## Assigned task
For each line below with the word "true", write out a copy.

## Exercise inputs
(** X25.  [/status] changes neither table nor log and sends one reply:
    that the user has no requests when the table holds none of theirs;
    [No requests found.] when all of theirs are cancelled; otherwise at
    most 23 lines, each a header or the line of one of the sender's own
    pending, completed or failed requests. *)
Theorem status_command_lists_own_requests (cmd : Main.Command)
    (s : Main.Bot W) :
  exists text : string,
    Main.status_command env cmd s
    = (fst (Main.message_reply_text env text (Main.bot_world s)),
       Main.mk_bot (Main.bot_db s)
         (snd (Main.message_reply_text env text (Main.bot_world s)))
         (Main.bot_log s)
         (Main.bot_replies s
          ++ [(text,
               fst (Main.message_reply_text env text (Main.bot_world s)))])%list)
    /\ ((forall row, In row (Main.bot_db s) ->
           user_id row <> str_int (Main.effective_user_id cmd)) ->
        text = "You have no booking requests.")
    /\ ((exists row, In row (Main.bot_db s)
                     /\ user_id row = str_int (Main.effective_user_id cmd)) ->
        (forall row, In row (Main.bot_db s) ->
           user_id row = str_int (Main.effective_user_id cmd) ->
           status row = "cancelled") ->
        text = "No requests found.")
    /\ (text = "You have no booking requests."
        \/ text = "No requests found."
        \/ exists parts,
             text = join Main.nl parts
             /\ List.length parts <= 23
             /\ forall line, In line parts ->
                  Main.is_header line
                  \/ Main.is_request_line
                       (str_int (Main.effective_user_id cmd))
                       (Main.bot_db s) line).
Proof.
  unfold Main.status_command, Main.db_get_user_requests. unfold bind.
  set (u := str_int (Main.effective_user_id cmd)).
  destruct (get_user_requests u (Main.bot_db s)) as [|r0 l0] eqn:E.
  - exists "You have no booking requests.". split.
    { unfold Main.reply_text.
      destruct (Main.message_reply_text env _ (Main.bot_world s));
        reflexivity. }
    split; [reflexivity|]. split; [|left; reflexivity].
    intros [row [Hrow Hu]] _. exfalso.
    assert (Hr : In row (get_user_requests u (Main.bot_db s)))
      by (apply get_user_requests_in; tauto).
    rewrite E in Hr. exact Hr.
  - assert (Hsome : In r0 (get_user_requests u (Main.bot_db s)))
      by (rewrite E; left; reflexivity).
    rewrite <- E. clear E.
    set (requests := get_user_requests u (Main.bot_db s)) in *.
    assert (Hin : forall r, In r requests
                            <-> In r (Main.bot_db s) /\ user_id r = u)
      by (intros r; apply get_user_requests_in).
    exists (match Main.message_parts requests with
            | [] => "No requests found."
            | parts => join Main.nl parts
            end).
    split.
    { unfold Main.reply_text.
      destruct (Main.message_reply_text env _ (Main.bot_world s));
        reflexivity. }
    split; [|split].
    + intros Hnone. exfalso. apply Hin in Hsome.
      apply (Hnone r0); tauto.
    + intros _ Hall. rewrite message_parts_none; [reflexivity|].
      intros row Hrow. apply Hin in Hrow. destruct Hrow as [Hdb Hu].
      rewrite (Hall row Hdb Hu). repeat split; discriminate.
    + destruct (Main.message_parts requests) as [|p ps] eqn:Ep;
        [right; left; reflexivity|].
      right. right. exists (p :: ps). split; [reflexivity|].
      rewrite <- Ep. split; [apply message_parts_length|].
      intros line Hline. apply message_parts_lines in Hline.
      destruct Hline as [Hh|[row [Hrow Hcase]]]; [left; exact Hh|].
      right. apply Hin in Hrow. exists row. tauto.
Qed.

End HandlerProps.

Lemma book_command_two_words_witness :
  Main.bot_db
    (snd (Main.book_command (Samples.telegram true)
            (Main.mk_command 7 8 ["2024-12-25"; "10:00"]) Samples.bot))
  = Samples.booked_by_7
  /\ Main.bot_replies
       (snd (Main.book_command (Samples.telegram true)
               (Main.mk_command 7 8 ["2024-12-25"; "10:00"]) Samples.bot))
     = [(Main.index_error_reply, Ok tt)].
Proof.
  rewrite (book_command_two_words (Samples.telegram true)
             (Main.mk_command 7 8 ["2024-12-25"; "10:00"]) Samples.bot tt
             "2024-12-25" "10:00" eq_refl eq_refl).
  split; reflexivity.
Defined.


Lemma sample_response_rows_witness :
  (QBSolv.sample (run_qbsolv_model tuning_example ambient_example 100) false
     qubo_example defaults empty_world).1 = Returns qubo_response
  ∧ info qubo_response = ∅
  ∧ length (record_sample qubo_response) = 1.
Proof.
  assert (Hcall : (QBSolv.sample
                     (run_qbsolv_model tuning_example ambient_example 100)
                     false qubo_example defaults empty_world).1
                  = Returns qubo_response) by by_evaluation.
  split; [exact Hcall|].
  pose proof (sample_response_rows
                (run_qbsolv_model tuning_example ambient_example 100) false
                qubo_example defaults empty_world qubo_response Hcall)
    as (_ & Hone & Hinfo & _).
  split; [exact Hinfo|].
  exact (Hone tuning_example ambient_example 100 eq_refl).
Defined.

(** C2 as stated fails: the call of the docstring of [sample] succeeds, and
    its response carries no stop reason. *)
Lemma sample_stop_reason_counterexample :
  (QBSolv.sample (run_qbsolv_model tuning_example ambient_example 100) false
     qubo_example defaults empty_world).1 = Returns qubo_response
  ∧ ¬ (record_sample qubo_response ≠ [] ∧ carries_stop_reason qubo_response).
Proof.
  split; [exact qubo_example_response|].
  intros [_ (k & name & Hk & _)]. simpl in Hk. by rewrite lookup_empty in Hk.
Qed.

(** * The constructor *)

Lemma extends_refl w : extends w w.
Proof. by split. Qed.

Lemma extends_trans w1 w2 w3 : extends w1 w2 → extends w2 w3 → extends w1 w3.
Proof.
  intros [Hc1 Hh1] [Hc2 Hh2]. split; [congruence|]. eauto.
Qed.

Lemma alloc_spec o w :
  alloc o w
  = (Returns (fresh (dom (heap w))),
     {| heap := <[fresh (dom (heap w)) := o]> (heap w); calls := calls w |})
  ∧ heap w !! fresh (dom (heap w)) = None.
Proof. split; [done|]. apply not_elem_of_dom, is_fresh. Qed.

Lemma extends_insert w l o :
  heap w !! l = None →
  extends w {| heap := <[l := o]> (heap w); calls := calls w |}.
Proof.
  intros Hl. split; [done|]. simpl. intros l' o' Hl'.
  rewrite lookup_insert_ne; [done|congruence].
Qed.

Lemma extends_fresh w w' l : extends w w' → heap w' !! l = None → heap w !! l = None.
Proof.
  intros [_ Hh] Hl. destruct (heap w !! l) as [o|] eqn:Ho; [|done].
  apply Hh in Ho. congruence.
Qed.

---

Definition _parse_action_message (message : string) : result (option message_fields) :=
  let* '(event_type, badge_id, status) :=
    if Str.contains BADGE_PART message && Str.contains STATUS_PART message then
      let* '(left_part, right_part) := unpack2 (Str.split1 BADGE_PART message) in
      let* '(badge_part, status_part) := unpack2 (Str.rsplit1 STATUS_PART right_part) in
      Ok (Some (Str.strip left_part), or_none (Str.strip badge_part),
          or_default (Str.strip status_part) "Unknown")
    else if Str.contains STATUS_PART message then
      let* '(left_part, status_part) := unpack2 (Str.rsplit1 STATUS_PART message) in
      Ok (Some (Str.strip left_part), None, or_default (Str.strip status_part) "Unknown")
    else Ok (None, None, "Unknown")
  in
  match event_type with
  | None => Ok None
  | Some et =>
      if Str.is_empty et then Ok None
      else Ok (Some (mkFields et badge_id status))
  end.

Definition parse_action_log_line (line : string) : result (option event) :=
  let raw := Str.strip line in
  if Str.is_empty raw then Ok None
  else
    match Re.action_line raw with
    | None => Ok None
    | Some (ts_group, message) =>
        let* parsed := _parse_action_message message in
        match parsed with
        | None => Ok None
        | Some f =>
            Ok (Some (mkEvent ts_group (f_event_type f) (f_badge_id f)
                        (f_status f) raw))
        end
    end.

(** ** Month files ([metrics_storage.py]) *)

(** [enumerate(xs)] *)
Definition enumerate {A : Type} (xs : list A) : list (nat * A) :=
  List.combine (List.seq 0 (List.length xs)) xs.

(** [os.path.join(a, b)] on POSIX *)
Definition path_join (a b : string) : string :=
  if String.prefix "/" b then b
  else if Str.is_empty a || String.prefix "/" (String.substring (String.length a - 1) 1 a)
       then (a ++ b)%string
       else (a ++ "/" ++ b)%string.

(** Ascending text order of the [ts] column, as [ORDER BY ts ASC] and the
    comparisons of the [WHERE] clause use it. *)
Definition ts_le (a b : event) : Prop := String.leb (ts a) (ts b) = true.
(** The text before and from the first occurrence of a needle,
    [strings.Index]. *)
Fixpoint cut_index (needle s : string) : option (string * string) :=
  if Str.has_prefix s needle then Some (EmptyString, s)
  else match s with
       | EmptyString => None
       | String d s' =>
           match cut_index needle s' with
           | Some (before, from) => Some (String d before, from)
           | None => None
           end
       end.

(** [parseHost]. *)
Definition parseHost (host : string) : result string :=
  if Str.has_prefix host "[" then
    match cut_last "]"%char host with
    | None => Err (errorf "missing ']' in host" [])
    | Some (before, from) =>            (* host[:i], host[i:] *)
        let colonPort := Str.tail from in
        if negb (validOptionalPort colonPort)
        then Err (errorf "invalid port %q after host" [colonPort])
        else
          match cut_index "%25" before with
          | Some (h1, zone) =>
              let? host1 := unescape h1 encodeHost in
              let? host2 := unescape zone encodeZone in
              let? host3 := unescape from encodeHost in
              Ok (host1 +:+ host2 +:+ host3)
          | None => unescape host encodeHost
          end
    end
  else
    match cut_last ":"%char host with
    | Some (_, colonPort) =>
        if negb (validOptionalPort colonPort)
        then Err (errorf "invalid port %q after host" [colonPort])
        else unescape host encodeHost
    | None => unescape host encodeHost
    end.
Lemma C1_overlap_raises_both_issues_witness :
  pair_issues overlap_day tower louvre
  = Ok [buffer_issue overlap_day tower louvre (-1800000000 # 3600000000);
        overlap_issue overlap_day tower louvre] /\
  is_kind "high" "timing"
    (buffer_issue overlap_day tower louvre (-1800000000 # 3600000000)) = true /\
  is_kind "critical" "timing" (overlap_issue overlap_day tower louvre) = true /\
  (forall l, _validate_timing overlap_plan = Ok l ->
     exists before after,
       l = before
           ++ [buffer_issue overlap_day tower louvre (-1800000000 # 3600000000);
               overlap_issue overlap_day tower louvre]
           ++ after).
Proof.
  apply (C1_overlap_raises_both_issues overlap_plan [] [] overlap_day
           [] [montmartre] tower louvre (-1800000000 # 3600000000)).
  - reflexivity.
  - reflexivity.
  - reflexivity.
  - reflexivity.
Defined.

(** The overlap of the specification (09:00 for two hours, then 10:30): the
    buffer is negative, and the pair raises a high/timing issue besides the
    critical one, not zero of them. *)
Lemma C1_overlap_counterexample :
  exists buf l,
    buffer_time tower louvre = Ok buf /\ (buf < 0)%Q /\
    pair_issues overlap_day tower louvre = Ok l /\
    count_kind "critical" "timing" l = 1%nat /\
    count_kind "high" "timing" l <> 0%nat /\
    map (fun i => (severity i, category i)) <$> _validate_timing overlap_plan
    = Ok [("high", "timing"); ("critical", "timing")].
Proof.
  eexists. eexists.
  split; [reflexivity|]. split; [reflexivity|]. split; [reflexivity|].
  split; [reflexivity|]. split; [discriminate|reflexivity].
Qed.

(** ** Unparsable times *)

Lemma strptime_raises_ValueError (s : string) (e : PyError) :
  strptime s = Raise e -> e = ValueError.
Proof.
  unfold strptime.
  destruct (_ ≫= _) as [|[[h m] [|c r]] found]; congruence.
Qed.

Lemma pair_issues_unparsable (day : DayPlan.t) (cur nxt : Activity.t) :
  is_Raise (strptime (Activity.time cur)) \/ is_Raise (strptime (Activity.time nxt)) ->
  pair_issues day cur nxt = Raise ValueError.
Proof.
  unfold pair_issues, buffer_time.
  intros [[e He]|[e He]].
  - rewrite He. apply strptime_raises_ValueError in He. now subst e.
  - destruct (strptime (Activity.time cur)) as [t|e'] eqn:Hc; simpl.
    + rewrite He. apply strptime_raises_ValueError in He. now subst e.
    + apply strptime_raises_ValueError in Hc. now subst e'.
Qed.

## Reply to the task
    (snd (Main.book_command (Samples.telegram true)
       (snd (Main.book_command (Samples.telegram true)
  rewrite (book_command_two_words (Samples.telegram true)
Definition ts_le (a b : event) : Prop := String.leb (ts a) (ts b) = true.
    (buffer_issue overlap_day tower louvre (-1800000000 # 3600000000)) = true /\
  is_kind "critical" "timing" (overlap_issue overlap_day tower louvre) = true /\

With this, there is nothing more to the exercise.